[ArgPromotion] Make a non-byval promotion attempt first

It makes sense to make a non-byval promotion attempt first and then fall back to the byval one. The non-byval ('usual') promotion is generally better, for example it does promotion even when a structure has more elements than 'MaxElements' but not all of them are actually used in the function. Differential Revision: https://reviews.llvm.org/D124514
2022-05-12 16:39:26 +02:00 · 2022-05-12 16:39:26 +02:00 · 098afdb0a0
parent ee51e9795a
commit 098afdb0a0
4 changed files with 104 additions and 42 deletions
--- a/llvm/lib/Transforms/IPO/ArgumentPromotion.cpp
+++ b/llvm/lib/Transforms/IPO/ArgumentPromotion.cpp
@ -730,7 +730,7 @@ static bool canPaddingBeAccessed(Argument *Arg) {
    Value *V = WorkList.pop_back_val();
    if (isa<GetElementPtrInst>(V) || isa<PHINode>(V)) {
      if (PtrValues.insert(V).second)
-        llvm::append_range(WorkList, V->users());
+        append_range(WorkList, V->users());
    } else if (StoreInst *Store = dyn_cast<StoreInst>(V)) {
      Stores.push_back(Store);
    } else if (!isa<LoadInst>(V)) {
@ -848,9 +848,23 @@ promoteArguments(Function *F, function_ref<AAResults &(Function &F)> AARGetter,
      }
    }

-    // If this is a byval argument, and if the aggregate type is small, just
-    // pass the elements, which is always safe, if the passed value is densely
-    // packed or if we can prove the padding bytes are never accessed.

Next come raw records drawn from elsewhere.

(* ===== verification/Dump.v ===== *)
(** * lib/stdio.c: hex_dump and print_human_readable_size

    The text that the two routines print, printf by printf, and that a dump can be read
    back. *)

From Stdlib Require Import String.
From S2P Require Import Prelude Memory CString CStdlib Stdio StdioSpec Ustar.

Local Open Scope Z_scope.

(** The conversions %08jx and %02hhx of the formats. *)
Definition hex8 (v : Z) : list Z := pad Zeros 8 [] (numeral base_x v).
Definition hex2 (b : Z) : list Z := pad Zeros 2 [] (numeral base_x (b `mod` 256)).

(** lib/ctype.h. *)
Definition isprint (c : Z) : bool := bool_decide (32 ≤ c ∧ c < 127).

(** A loop over i from [i] that prints for each i below [n]. *)
Definition repeat_text (i n : Z) (t : list Z) : list Z := concat (replicate (Z.to_nat (n - i)) t).

(** The bytes from column [i] on. *)
Fixpoint hex_columns (i : Z) (bs : list Z) : list Z :=
  match bs with [] => [] | b :: bs => hex2 b ++ [if decide (i = 16 / 2 - 1) then 45 else 32] ++ hex_columns (i + 1) bs end.

(** One turn of the loop, with the bytes of the line. *)
Definition dump_line (ofs : Z) (bs : list Z) (ascii : bool) : list Z :=
  let start := ofs `mod` 16 in
  let end_ := start + Z.of_nat (length bs) in
  hex8 (ofs - ofs `mod` 16) ++ [32; 32] ++
  repeat_text 0 start [32; 32; 32] ++
  hex_columns start bs ++
  (if ascii then
     repeat_text end_ 16 [32; 32; 32] ++ [124] ++
     repeat_text 0 start [32] ++
     ((λ b, if isprint b then b else 46) <$> bs) ++
     repeat_text end_ 16 [32] ++ [124]
   else []) ++
  [10].

(** The number of bytes on the next line. *)
Definition line_count (ofs size : Z) : Z :=
  let start := ofs `mod` 16 in
  let end_ := if decide (size < 16 - start) then start + size else 16 in
  end_ - start.

(** The lines.  Each has a byte at least, so that [fuel] is enough if it is the size. *)
Fixpoint dump_lines (fuel : nat) (ofs : Z) (bs : list Z) (ascii : bool) : list (list Z) :=
  match bs, fuel with
  | [], _ | _, O => []
  | _, S fuel =>
      let n := Z.to_nat (line_count ofs (Z.of_nat (length bs))) in
      dump_line ofs (take n bs) ascii :: dump_lines fuel (u32 (ofs + Z.of_nat n)) (drop n bs) ascii
  end.

Definition hex_dump (ofs : Z) (bs : list Z) (ascii : bool) : list Z := concat (dump_lines (length bs) ofs bs ascii).

(** *** print_human_readable_size *)

Definition factors : list (list Z) := [str "bytes"; str "kB"; str "MB"; str "GB"; str "TB"].

(** The loop: [k] is the position in the array. *)
Fixpoint scale (n : nat) (k : nat) (size : Z) : Z * nat :=
  match n with
  | O => (size, k)
  | S n => if decide (1024 ≤ size ∧ is_Some (factors !! S k)) then scale n (S k) (size / 1024) else (size, k)
  end.

Definition print_human_readable_size (size : Z) : list Z :=
  if decide (size = 1) then str "1 byte"
  else let '(v, k) := scale (length factors) 0 size in
    numeral base_d v ++ [32] ++ default [] (factors !! k).

(** ** Reading a dump back *)

Definition digit (c : Z) : Z := if decide (c < 58) then c - 48 else c - 87.

(** The byte at a column of a line. *)
Definition byte_at (line : list Z) (col : Z) : Z :=
  let c i := default 0 (line !! Z.to_nat (10 + 3 * col + i)) in 16 * digit (c 0) + digit (c 1).

Lemma hex2_ok b : 0 ≤ b < 256 → ∃ x y, hex2 b = [x; y] ∧ 16 * digit x + digit y = b.
Proof.
  intros Hb. assert (H : Forall (λ b, length (hex2 b) = 2%nat ∧ 16 * digit (default 0 (hex2 b !! 0%nat)) + digit (default 0 (hex2 b !! 1%nat)) = b) (seqZ 0 256)) by compute_hyp.
  rewrite Forall_forall in H. destruct (H b ltac:(apply elem_of_seqZ; lia)) as [Hl Hd]. destruct (hex2 b) as [|x [|y []]]; try done. by exists x, y.
Qed.

Lemma hex8_length v : 0 ≤ v < 2^32 → length (hex8 v) = 8%nat.
Proof.
  intros Hv. unfold hex8. assert (Hn : (length (numeral base_x v) ≤ 8)%nat).
  { unfold numeral. case_decide; [cbn; lia|]. rewrite length_fmap, length_reverse. apply low_digits_bound; [done|]. change (base base_x) with 16. lia. }
  unfold pad. cbn [app]. rewrite length_app, length_replicate. lia.
Qed.

Lemma repeat_text_length i n t : length (repeat_text i n t) = (Z.to_nat (n - i) * length t)%nat.
Proof. unfold repeat_text. induction (Z.to_nat (n - i)) as [|k IH]; cbn; [done|]. rewrite length_app. lia. Qed.

Lemma hex_columns_length i bs : Forall (λ b, 0 ≤ b < 256) bs → length (hex_columns i bs) = (3 * length bs)%nat.
Proof.
  intros Hb. revert i. induction Hb as [|b bs H _ IH]; intros i; [done|]. cbn [hex_columns]. destruct (hex2_ok b H) as (x & y & -> & _). cbn. rewrite IH. lia.
Qed.

Lemma hex_columns_lookup i bs k b rest : Forall (λ b, 0 ≤ b < 256) bs → bs !! k = Some b →
  16 * digit (default 0 ((hex_columns i bs ++ rest) !! (3 * k)%nat)) + digit (default 0 ((hex_columns i bs ++ rest) !! (3 * k + 1)%nat)) = b.
Proof.
  intros Hb. revert i k. induction Hb as [|c bs H _ IH]; intros i k Hk; [done|]. cbn [hex_columns]. destruct (hex2_ok c H) as (x & y & -> & Hd).
  destruct k as [|k]; [injection Hk as <-; exact Hd|]. replace (3 * S k)%nat with (S (S (S (3 * k)))) by lia. cbn [app]. apply (IH (i + 1) k Hk).
Qed.

(** A line: its length, and its bytes by column. *)
Lemma dump_line_ok ofs bs ascii :
  in_u32 ofs → Forall (λ b, 0 ≤ b < 256) bs → ofs `mod` 16 + Z.of_nat (length bs) ≤ 16 →
  (ascii = true → length (dump_line ofs bs ascii) = 77%nat) ∧
  ∀ k b, bs !! k = Some b → byte_at (dump_line ofs bs ascii) (ofs `mod` 16 + Z.of_nat k) = b.
Proof.
  intros Ho Hb Hl. unfold in_u32 in Ho. assert (Hs : 0 ≤ ofs `mod` 16 < 16) by (apply Z.mod_pos_bound; lia). set (start := ofs `mod` 16) in *.
  assert (H8 : length (hex8 (ofs - start)) = 8%nat) by (apply hex8_length; unfold start; dlia). split.
  - intros ->. unfold dump_line. fold start. rewrite !length_app, !repeat_text_length, hex_columns_length, length_fmap, H8 by done. cbn [length]. lia.
  - intros k b Hk. pose proof (lookup_lt_Some _ _ _ Hk) as Hlt. unfold byte_at, dump_line. fold start. cbv zeta.
    set (rest := (if ascii then _ else _) ++ _). set (pre := hex8 (ofs - start) ++ [32; 32] ++ repeat_text 0 start [32; 32; 32]).
    assert (Lp : length pre = Z.to_nat (10 + 3 * start)) by (unfold pre; rewrite !length_app, H8, repeat_text_length; cbn [length]; lia).
    replace (hex8 (ofs - start) ++ [32; 32] ++ repeat_text 0 start [32; 32; 32] ++ hex_columns start bs ++ rest) with (pre ++ hex_columns start bs ++ rest) by (unfold pre; by rewrite <- !app_assoc).
    rewrite !(lookup_app_r pre) by (rewrite Lp; lia). rewrite Lp.
    replace (Z.to_nat (10 + 3 * (start + Z.of_nat k) + 0) - Z.to_nat (10 + 3 * start))%nat with (3 * k)%nat by lia.
    replace (Z.to_nat (10 + 3 * (start + Z.of_nat k) + 1) - Z.to_nat (10 + 3 * start))%nat with (3 * k + 1)%nat by lia. by apply hex_columns_lookup.
Qed.

(** The lines read back: as many bytes as each line has, by column. *)
Fixpoint undump (ofs size : Z) (lines : list (list Z)) : list Z :=
  match lines with
  | [] => []
  | l :: lines =>
      let n := line_count ofs size in
      ((λ i, byte_at l (ofs `mod` 16 + i)) <$> seqZ 0 n) ++ undump (u32 (ofs + n)) (size - n) lines
  end.

Lemma line_count_ok ofs size : 0 < size → 1 ≤ line_count ofs size ≤ size ∧ ofs `mod` 16 + line_count ofs size ≤ 16.
Proof. intros H. unfold line_count. assert (0 ≤ ofs `mod` 16 < 16) by (apply Z.mod_pos_bound; lia). case_decide; lia. Qed.

(** A hex dump can be read back: its lines have the bytes, in the columns of their
    addresses; with characters, each line has 76 characters and a newline. *)
Theorem hex_dump_roundtrip ofs bs ascii :
  in_u32 ofs → Forall (λ b, 0 ≤ b < 256) bs →
  ∃ lines, hex_dump ofs bs ascii = concat lines ∧ undump ofs (Z.of_nat (length bs)) lines = bs ∧
    (ascii = true → Forall (λ l, length l = 77%nat) lines).
Proof.
  intros Ho Hb. exists (dump_lines (length bs) ofs bs ascii). split; [done|].
  assert (H : ∀ fuel ofs bs, in_u32 ofs → Forall (λ b, 0 ≤ b < 256) bs → (length bs ≤ fuel)%nat →
    undump ofs (Z.of_nat (length bs)) (dump_lines fuel ofs bs ascii) = bs ∧ (ascii = true → Forall (λ l, length l = 77%nat) (dump_lines fuel ofs bs ascii))); [|by apply H].
  clear ofs bs Ho Hb. induction fuel as [|fuel IH]; intros ofs bs Ho Hb Hf; [destruct bs; [by split; [|constructor]|cbn in Hf; lia]|].
  destruct bs as [|b0 bs0]; [by split; [|constructor]|]. set (bs := b0 :: bs0) in *. change (dump_lines (S fuel) ofs bs ascii) with
    (dump_line ofs (take (Z.to_nat (line_count ofs (Z.of_nat (length bs)))) bs) ascii ::
     dump_lines fuel (u32 (ofs + Z.of_nat (Z.to_nat (line_count ofs (Z.of_nat (length bs)))))) (drop (Z.to_nat (line_count ofs (Z.of_nat (length bs)))) bs) ascii).
  assert (Hlen : (0 < length bs)%nat) by (cbn; lia). clearbody bs. destruct (line_count_ok ofs (Z.of_nat (length bs))) as [Hn Hend]; [lia|]. set (n := line_count ofs (Z.of_nat (length bs))) in *.
  rewrite Z2Nat.id by lia. assert (Ht : length (take (Z.to_nat n) bs) = Z.to_nat n) by (apply length_take_le; lia).
  destruct (dump_line_ok ofs (take (Z.to_nat n) bs) ascii Ho) as [H77 Hby]; [by apply Forall_take|lia|].
  destruct (IH (u32 (ofs + n)) (drop (Z.to_nat n) bs)) as [IH1 IH2]; [apply u32_range|by apply Forall_drop|rewrite length_drop; lia|]. split; [|intros ->; constructor; [by apply H77|by apply IH2]].
  cbn [undump]. fold n. rewrite length_drop in IH1. replace (Z.of_nat (length bs) - n) with (Z.of_nat (length bs - Z.to_nat n)) by lia. rewrite IH1.
  rewrite <- (take_drop (Z.to_nat n) bs) at 2. f_equal. apply list_eq. intros i. rewrite list_lookup_fmap. destruct (decide (i < Z.to_nat n)%nat) as [Hi|Hi].
  - rewrite lookup_seqZ_lt by lia. cbn. rewrite Z.add_0_l. destruct (lookup_lt_is_Some_2 (take (Z.to_nat n) bs) i) as [x Hx]; [lia|]. rewrite Hx. f_equal. by apply Hby.
  - rewrite lookup_seqZ_ge by lia. cbn. symmetry. apply lookup_ge_None. lia.
Qed.

(** A size is printed in the largest unit in which it is not less than one, up to
    terabytes, rounded down. *)
Theorem human_readable_scale size v k :
  0 ≤ size → scale (length factors) 0 size = (v, k) →
  (k ≤ 4)%nat ∧ v * 1024 ^ Z.of_nat k ≤ size < (v + 1) * 1024 ^ Z.of_nat k ∧ (k ≠ 0%nat → 1 ≤ v) ∧ (v < 1024 ∨ k = 4%nat).
Proof.
  intros Hs. assert (H : ∀ n j s, (j ≤ 4)%nat → 0 ≤ s → (5 ≤ n + j)%nat → scale n j s = (v, k) →
    (j ≤ k ≤ 4)%nat ∧ v * 1024 ^ Z.of_nat (k - j) ≤ s < (v + 1) * 1024 ^ Z.of_nat (k - j) ∧ (k ≠ j → 1 ≤ v) ∧ (v < 1024 ∨ k = 4%nat)).
  { induction n as [|n IH]; intros j s Hj Hs' Hn E; [lia|]. cbn [scale] in E. case_decide as Hc.
    - destruct Hc as [Hc [x Hx]]. assert (Hj' : (S j ≤ 4)%nat) by (apply lookup_lt_Some in Hx; cbn in Hx; lia).
      destruct (IH (S j) (s / 1024) Hj') as (H1 & H2 & H3 & H4); [dlia|lia|done|]. assert (Ek : (k - j = S (k - S j))%nat) by lia.
      split; [lia|]. rewrite Ek, Nat2Z.inj_succ, Z.pow_succ_r by lia. split; [|split; [|done]].
      + set (p := 1024 ^ Z.of_nat (k - S j)) in *. pose proof (Z.div_mod s 1024). pose proof (Z.mod_pos_bound s 1024). lia.
      + intros _. destruct (decide (k = S j)) as [->|Hne]; [|by apply H3]. rewrite Nat.sub_diag in H2. cbn in H2. dlia.
    - injection E as <- <-. rewrite Nat.sub_diag. cbn [Z.of_nat]. rewrite Z.pow_0_r. split; [lia|]. split; [lia|]. split; [done|].
      destruct (decide (1024 ≤ s)) as [Hb|Hb]; [right|left; lia]. destruct (decide (j = 4%nat)) as [|Hne]; [done|]. exfalso. apply Hc. split; [done|].
      apply lookup_lt_is_Some_2. cbn. lia. }
  intros E. destruct (H 5%nat 0%nat size ltac:(lia) Hs ltac:(lia) E) as (H1 & H2 & H3 & H4). rewrite Nat.sub_0_r in H2. split; [lia|]. split; [done|]. done.
Qed.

+    // If we can promote the pointer to its value.
+    SmallVector<OffsetAndArgPart, 4> ArgParts;
+    if (findArgParts(PtrArg, DL, AAR, MaxElements, IsRecursive, ArgParts)) {
+      SmallVector<Type *, 4> Types;
+      for (const auto &Pair : ArgParts)
+        Types.push_back(Pair.second.Ty);
+
+      if (areTypesABICompatible(Types, *F, TTI)) {
+        ArgsToPromote.insert({PtrArg, std::move(ArgParts)});
+        continue;
+      }
+    }
+
+    // Otherwise, if this is a byval argument, and if the aggregate type is
+    // small, just pass the elements, which is always safe, if the passed value
+    // is densely packed or if we can prove the padding bytes are never
+    // accessed.
    //
    // Only handle arguments with specified alignment; if it's unspecified, the
    // actual alignment of the argument is target-specific.

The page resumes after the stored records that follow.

(* ===== verification/Execute.v ===== *)
(** * userprog/process.c: process_execute and start_process

    The start of a process, on the state of Process.v.  thread_create is a
    parameter: its last argument, fn_copy, is given to start_process in the new thread.
    [if_] is the address of the local variable of start_process, [save_ptr] that of the
    variables of the two routines.  The jump to intr_exit is code of the processor model. *)

From S2P Require Import Prelude Bitmap Inode FileSys Memory CString Vaddr Palloc Pagedir Thread Process ProcessSpec Descriptors X86 Stubs.

Local Open Scope Z_scope.

(** threads/flags.h. *)
Definition FLAG_MBS : Z := 2.
Definition FLAG_IF : Z := 512.

(** The fields of struct intr_frame, and its size. *)
Definition o_gs : Z := 32.
Definition o_fs : Z := 36.
Definition o_es : Z := 40.
Definition o_ds : Z := 44.
Definition o_eip : Z := 60.
Definition o_cs : Z := 64.
Definition o_eflags : Z := 68.
Definition o_esp : Z := 72.
Definition o_ss : Z := 76.
Definition INTR_FRAME_SIZE : Z := 80.

Section execute.
Context (delimiters : Z) (thread_create : Z → Z → Z → PR Z).

Definition process_execute (file_name save_ptr : Z) : PR Z :=
  fn_copy ← on_pages (palloc_get_page 0);
  if decide (fn_copy = NULL) then mret TID_ERROR else
  _ ← on_mem (strlcpy fn_copy file_name PGSIZE);
  on_mem (storew save_ptr NULL);;
  prog_name ← on_mem (strtok_r file_name delimiters save_ptr);
  tid ← thread_create prog_name PRI_DEFAULT fn_copy;
  (if decide (tid = TID_ERROR) then on_pages (palloc_free_page fn_copy) else mret tt);;
  mret tid.

(** A selector is 16 bits wide. *)
Definition store_sel (p sel : Z) : MM () := store_bytes p (le_bytes 2 sel).
(** * Hip3: a shallow embedding of the market collector and the vault query service

    The repository holds two Python scripts:
    - [hip3.py], which polls a market-data HTTP API once per configured
      deployer, filters the answer and appends rows to an SQLite table;
    - [web_query.py], a Flask application that answers filter / sort /
      aggregate requests over a table of vault snapshots.

    Conventions of the embedding.
    - In [hip3.py] a Python float is a binary64 number, Rocq's primitive
      [float], with the rounding, the infinities and the NaN of IEEE 754;
      a Python int is an integer of [Z].
    - In [web_query.py] an SQLite REAL value, and a float computed from
      such values, is the rational number it denotes ([Q]) and arithmetic is
      exact: a figure is described by its formula, and the rounding of the
      figure is outside the model.
    - A Python [str] is the string of its bytes.
    - A decoded JSON document is a value of [json]; a Python [dict] decoded
      from JSON is an association list with one entry per key.
    - A Python exception is a value of [exn]; code that may raise returns a
      [result].
    - An SQL NULL is [None], and NaN in a REAL column of [hip3.py].
    - Text written to standard output is not modelled: the report of the
      collector is the record of the values it prints. An exception raised
      while a line is formatted is modelled. *)

From Stdlib Require Import Floats.
From Stdlib Require Import List ZArith QArith Qabs String Ascii Bool Lia Lqa.
From Stdlib Require Import Permutation Sorted DecimalString.
Import ListNotations.
(** X6. The colour depth and the pixels per clock of every stream description
    are those of the configuration of the very instance the description is
    handed to, as that instance is at the moment of the call. *)
Theorem pipe_init_stream_depth (devids : VideoPipeDevIds) (m : Mem) :
  Forall (fun vs =>
            ColorDepth (snd vs) = Vproc_Config_ColorDepth (fst vs) /\
            PixPerClk (snd vs) = Vproc_Config_PixPerClock (fst vs))
         (stream_calls (trace (pipe_init devids) m)).
Proof.
  wp_start (fun (_ : Z) (_ : Mem) t =>
    Forall (fun vs =>
              ColorDepth (snd vs) = Vproc_Config_ColorDepth (fst vs) /\
              PixPerClk (snd vs) = Vproc_Config_PixPerClock (fst vs))
           (stream_calls t)).
  unfold pipe_init. wp_exec.
  all: eval_view @stream_call @stream_calls.
  all: repeat constructor.
Qed.

(** ** Programming the two cores *)

Lemma gamma_calls_gamma_trace (base : Z) (n : nat) (i : Z) :
  flat_map gamma_call (gamma_trace base n i)
  = map GmOut16 (out16s (gamma_trace base n i)).
Proof.
  revert i. induction n as [|n IH]; intros i; [reflexivity|].
  cbn [gamma_trace]. unfold out16s in *.
  rewrite !flat_map_app, map_app, IH. reflexivity.
Qed.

@ -859,43 +873,32 @@ promoteArguments(Function *F, function_ref<AAResults &(Function &F)> AARGetter,
        ByValTy && PtrArg->getParamAlign() &&
        (ArgumentPromotionPass::isDenselyPacked(ByValTy, DL) ||
         !canPaddingBeAccessed(PtrArg));
-    if (IsSafeToPromote) {
-      if (StructType *STy = dyn_cast<StructType>(ByValTy)) {
-        if (MaxElements > 0 && STy->getNumElements() > MaxElements) {
-          LLVM_DEBUG(dbgs() << "ArgPromotion disables promoting argument '"

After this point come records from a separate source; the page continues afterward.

(** Clearing the diagonal and changing the sign gives back the squared
    distances, whatever the preference was. *)
Lemma distances_with_preference pref (data : list (list Qc)) :
  AffinityPropagation.distances
    (AffinityPropagation.with_preference pref (AffinityPropagation.similarity data))
  = distance_matrix data.
Proof.
  assert (H : AffinityPropagation.distances (AffinityPropagation.similarity data)
              = distance_matrix data).
  { unfold AffinityPropagation.distances, mat_map, set_diag, distance_matrix,
      AffinityPropagation.similarity.
    apply list_eq. intros i. rewrite list_lookup_fmap, list_lookup_imap, !list_lookup_fmap.
    destruct (data !! i) as [p|] eqn:Hp; simpl; [|done]. f_equal.
    apply list_eq. intros j. rewrite list_lookup_fmap.
    destruct (decide (i = j)) as [<-|Hij].
    - rewrite list_lookup_fmap, Hp. simpl.
      rewrite list_lookup_insert_eq
        by (rewrite length_map; by eapply lookup_lt_Some).
      simpl. by rewrite sqdist_refl.
    - rewrite list_lookup_insert_ne by done. rewrite !list_lookup_fmap.
      destruct (data !! j); simpl; [|done]. f_equal. ring. }
  unfold AffinityPropagation.with_preference.
  destruct (AffinityPropagation.truthy pref); [|destruct (median _)]; [..|done].
  - unfold AffinityPropagation.distances in *. by rewrite set_diag_twice.
  - unfold AffinityPropagation.distances in *. by rewrite set_diag_twice.
Qed.
End Unperturbed.

Section Nearest.
Local Open Scope Qc_scope.
Context (data : list (list Qc)).

Local Abbreviation row i := (default [] (data !! i)).

Lemma distance_row (i : nat) (p : list Qc) :
  data !! i = Some p → distance_matrix data !! i = Some (map (sqdist p) data).
Proof. intros Hp. unfold distance_matrix. by rewrite list_lookup_fmap, Hp. Qed.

-                            << PtrArg->getName()
-                            << "' because it would require adding more"
-                            << " than " << MaxElements
-                            << " arguments to the function.\n");
-          continue;
-        }
-
-        SmallVector<Type *, 4> Types;
-        append_range(Types, STy->elements());
-
-        // If all the elements are single-value types, we can promote it.
-        bool AllSimple =
-            all_of(Types, [](Type *Ty) { return Ty->isSingleValueType(); });
-
-        // Safe to transform, don't even bother trying to "promote" it.
-        // Passing the elements as a scalar will allow sroa to hack on
-        // the new alloca we introduce.
-        if (AllSimple && areTypesABICompatible(Types, *F, TTI)) {
-          ByValArgsToTransform.insert(PtrArg);
-          continue;
-        }
-      }
+    if (!IsSafeToPromote) {
+      LLVM_DEBUG(dbgs() << "ArgPromotion disables passing the elements of"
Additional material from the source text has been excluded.